Task requirements:
Using the data below, return the stretch from the line that contains "t +:+ renderAttrs" through the line that contains "destination colour space", both included, exactly as it stands and nothing beyond it.

Collected data entries:

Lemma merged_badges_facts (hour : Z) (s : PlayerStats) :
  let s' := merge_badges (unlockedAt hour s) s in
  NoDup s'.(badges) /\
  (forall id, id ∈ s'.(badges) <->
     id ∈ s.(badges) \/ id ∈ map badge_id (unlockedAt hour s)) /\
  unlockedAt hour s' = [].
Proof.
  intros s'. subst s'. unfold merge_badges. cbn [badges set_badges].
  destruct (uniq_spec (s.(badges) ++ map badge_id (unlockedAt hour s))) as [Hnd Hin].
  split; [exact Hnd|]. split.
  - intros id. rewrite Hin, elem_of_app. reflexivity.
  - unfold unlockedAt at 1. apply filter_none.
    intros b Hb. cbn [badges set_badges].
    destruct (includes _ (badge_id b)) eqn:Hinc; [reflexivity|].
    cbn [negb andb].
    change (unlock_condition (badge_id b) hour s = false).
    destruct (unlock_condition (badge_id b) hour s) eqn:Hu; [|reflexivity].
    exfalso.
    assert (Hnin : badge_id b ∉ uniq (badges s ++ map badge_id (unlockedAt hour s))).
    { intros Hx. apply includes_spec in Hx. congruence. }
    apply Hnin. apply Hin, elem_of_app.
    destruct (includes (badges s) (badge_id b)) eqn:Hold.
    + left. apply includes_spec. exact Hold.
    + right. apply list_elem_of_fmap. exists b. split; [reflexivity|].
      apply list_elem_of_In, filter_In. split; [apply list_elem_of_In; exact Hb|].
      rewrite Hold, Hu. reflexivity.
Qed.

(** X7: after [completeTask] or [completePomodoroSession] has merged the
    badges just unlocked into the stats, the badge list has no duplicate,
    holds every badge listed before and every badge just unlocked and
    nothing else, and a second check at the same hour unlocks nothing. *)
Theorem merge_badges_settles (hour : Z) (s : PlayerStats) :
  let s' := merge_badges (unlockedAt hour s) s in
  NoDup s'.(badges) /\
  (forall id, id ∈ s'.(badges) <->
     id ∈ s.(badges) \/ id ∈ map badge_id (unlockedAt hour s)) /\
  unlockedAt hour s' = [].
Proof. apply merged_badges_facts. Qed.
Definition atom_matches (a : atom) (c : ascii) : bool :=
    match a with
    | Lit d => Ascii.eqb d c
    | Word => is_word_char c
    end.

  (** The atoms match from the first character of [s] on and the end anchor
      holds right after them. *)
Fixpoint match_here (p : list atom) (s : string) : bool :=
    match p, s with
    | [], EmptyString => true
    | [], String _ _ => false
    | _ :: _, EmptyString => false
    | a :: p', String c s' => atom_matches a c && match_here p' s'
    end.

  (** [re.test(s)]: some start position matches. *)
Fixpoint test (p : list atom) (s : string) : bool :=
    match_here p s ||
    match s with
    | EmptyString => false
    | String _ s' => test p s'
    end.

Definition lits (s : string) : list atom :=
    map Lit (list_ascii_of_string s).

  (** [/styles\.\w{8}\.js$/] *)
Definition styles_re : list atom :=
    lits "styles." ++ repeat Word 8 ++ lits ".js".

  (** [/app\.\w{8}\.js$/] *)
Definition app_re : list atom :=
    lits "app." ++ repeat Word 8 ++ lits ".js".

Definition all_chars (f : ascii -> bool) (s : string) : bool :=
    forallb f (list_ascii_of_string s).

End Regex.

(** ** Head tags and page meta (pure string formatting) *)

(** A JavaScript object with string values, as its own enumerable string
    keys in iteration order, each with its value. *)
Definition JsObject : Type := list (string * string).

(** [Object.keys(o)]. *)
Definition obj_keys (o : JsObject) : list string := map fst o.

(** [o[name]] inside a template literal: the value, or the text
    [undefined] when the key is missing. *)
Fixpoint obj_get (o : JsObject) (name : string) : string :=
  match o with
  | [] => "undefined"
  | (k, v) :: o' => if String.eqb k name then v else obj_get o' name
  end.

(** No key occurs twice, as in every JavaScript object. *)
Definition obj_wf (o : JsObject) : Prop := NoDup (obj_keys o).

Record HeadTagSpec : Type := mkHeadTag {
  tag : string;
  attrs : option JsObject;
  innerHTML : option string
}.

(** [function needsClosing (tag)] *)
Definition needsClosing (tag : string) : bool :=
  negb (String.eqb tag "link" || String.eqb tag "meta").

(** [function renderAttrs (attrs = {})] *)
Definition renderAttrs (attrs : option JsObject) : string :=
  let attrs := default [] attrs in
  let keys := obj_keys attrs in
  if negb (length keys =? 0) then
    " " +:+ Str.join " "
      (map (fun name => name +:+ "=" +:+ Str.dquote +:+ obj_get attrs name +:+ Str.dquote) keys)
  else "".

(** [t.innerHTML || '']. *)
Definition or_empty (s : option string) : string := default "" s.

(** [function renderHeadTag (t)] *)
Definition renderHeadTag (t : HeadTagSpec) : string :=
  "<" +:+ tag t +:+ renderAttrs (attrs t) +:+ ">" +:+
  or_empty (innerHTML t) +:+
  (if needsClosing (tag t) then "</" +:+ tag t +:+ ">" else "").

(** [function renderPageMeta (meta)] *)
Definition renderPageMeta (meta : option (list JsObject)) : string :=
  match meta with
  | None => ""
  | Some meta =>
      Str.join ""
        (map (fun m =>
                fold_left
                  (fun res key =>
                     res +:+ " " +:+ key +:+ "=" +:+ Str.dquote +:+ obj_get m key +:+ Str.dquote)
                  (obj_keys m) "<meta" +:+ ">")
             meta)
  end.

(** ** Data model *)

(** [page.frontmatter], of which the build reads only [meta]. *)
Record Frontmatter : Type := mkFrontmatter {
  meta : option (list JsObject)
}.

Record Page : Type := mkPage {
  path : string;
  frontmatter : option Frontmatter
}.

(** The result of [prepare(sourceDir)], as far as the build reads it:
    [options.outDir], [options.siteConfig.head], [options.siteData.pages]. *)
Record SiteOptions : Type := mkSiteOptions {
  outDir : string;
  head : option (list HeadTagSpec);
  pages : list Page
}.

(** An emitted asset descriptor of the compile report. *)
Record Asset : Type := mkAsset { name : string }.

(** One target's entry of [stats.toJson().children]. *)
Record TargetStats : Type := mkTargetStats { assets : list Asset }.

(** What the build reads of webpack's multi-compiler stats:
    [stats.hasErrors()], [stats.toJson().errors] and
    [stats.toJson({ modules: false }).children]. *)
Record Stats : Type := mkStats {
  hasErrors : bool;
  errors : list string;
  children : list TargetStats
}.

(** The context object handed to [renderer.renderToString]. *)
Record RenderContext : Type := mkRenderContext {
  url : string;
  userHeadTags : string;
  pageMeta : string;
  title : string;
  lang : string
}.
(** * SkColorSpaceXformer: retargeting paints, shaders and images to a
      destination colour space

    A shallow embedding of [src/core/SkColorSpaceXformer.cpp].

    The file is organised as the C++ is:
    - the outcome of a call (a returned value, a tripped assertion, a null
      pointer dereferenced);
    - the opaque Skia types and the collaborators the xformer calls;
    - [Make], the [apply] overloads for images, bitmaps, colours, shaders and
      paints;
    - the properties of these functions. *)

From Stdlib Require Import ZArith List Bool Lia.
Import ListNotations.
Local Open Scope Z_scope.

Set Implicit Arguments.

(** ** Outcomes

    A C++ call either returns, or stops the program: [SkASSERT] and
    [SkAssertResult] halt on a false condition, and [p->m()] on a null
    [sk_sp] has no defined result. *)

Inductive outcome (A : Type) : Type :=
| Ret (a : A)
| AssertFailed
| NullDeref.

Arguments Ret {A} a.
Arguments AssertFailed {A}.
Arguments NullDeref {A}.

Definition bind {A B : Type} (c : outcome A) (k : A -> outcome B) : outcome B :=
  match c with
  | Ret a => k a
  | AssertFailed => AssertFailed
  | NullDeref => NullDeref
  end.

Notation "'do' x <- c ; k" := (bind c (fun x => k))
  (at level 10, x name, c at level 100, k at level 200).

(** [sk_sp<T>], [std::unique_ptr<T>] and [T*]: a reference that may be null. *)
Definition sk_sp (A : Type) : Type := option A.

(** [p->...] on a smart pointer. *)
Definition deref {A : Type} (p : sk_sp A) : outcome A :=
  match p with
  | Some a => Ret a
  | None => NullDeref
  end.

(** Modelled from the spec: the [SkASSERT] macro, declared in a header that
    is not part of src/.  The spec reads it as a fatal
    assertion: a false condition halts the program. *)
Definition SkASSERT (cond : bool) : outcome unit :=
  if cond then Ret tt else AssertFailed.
--
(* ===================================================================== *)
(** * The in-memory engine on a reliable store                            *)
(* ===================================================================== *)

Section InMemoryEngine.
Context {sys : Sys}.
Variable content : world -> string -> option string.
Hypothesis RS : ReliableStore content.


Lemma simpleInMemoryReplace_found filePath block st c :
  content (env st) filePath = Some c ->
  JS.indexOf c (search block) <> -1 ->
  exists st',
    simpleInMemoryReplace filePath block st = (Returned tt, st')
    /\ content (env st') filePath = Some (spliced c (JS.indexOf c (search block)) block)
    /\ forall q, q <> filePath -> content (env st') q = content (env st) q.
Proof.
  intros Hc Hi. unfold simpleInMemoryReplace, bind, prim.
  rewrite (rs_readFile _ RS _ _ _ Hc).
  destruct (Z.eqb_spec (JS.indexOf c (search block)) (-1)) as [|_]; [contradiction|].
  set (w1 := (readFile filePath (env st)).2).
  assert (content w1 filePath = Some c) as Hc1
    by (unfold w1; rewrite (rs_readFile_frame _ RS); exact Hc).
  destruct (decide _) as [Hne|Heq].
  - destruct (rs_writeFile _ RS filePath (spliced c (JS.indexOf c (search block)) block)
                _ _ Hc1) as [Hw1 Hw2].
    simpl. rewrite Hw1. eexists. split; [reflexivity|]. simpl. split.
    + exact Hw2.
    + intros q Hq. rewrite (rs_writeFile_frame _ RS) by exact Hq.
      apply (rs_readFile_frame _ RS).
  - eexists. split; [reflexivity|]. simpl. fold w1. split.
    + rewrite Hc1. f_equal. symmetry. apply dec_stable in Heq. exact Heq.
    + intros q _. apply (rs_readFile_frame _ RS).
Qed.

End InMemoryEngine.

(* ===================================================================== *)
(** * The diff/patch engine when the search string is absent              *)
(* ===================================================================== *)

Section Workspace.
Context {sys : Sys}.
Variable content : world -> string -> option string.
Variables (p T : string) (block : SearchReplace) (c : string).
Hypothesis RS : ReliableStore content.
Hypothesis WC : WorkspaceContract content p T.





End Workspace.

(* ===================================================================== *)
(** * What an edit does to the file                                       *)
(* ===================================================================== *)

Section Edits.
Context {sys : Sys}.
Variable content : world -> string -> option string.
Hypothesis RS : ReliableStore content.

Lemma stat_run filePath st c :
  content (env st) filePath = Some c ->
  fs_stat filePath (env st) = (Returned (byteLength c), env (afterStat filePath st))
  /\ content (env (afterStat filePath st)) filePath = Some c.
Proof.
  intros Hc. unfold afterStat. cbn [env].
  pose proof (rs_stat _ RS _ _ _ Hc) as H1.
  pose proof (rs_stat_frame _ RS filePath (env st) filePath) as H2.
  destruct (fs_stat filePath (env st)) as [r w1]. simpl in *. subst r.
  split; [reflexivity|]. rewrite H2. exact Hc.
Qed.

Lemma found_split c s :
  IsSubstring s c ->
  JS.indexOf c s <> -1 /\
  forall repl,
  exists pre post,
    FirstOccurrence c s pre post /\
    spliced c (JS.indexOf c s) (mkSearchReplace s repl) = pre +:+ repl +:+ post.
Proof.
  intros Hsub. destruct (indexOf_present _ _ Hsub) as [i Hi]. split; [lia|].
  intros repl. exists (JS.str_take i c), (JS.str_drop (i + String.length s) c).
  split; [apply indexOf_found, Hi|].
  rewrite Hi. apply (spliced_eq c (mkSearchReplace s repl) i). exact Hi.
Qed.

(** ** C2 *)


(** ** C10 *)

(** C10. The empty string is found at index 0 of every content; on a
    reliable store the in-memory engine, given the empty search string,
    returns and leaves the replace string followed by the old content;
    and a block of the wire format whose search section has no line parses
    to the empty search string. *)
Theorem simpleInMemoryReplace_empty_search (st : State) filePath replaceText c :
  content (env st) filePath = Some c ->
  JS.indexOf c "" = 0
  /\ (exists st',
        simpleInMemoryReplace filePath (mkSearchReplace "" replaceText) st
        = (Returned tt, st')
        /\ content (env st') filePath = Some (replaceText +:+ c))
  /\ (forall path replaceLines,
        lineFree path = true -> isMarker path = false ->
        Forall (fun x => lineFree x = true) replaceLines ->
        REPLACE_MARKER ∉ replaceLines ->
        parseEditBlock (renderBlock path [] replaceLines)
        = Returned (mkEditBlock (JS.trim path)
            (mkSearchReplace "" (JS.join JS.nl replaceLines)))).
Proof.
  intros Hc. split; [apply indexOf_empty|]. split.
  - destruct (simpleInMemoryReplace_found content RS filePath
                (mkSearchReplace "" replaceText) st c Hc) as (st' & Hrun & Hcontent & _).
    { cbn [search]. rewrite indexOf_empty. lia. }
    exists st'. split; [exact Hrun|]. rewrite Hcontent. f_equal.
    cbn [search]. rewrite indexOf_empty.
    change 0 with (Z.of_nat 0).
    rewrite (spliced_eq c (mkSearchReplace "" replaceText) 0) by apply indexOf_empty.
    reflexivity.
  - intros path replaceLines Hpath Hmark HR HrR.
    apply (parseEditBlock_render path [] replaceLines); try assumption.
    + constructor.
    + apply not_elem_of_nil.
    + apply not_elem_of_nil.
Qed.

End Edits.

Expected answer:
  "<" +:+ tag t +:+ renderAttrs (attrs t) +:+ ">" +:+
  or_empty (innerHTML t) +:+
  (if needsClosing (tag t) then "</" +:+ tag t +:+ ">" else "").

(** [function renderPageMeta (meta)] *)
Definition renderPageMeta (meta : option (list JsObject)) : string :=
  match meta with
  | None => ""
  | Some meta =>
      Str.join ""
        (map (fun m =>
                fold_left
                  (fun res key =>
                     res +:+ " " +:+ key +:+ "=" +:+ Str.dquote +:+ obj_get m key +:+ Str.dquote)
                  (obj_keys m) "<meta" +:+ ">")
             meta)
  end.

(** ** Data model *)

(** [page.frontmatter], of which the build reads only [meta]. *)
Record Frontmatter : Type := mkFrontmatter {
  meta : option (list JsObject)
}.

Record Page : Type := mkPage {
  path : string;
  frontmatter : option Frontmatter
}.

(** The result of [prepare(sourceDir)], as far as the build reads it:
    [options.outDir], [options.siteConfig.head], [options.siteData.pages]. *)
Record SiteOptions : Type := mkSiteOptions {
  outDir : string;
  head : option (list HeadTagSpec);
  pages : list Page
}.

(** An emitted asset descriptor of the compile report. *)
Record Asset : Type := mkAsset { name : string }.

(** One target's entry of [stats.toJson().children]. *)
Record TargetStats : Type := mkTargetStats { assets : list Asset }.

(** What the build reads of webpack's multi-compiler stats:
    [stats.hasErrors()], [stats.toJson().errors] and
    [stats.toJson({ modules: false }).children]. *)
Record Stats : Type := mkStats {
  hasErrors : bool;
  errors : list string;
  children : list TargetStats
}.

(** The context object handed to [renderer.renderToString]. *)
Record RenderContext : Type := mkRenderContext {
  url : string;
  userHeadTags : string;
  pageMeta : string;
  title : string;
  lang : string
}.
(** * SkColorSpaceXformer: retargeting paints, shaders and images to a
      destination colour space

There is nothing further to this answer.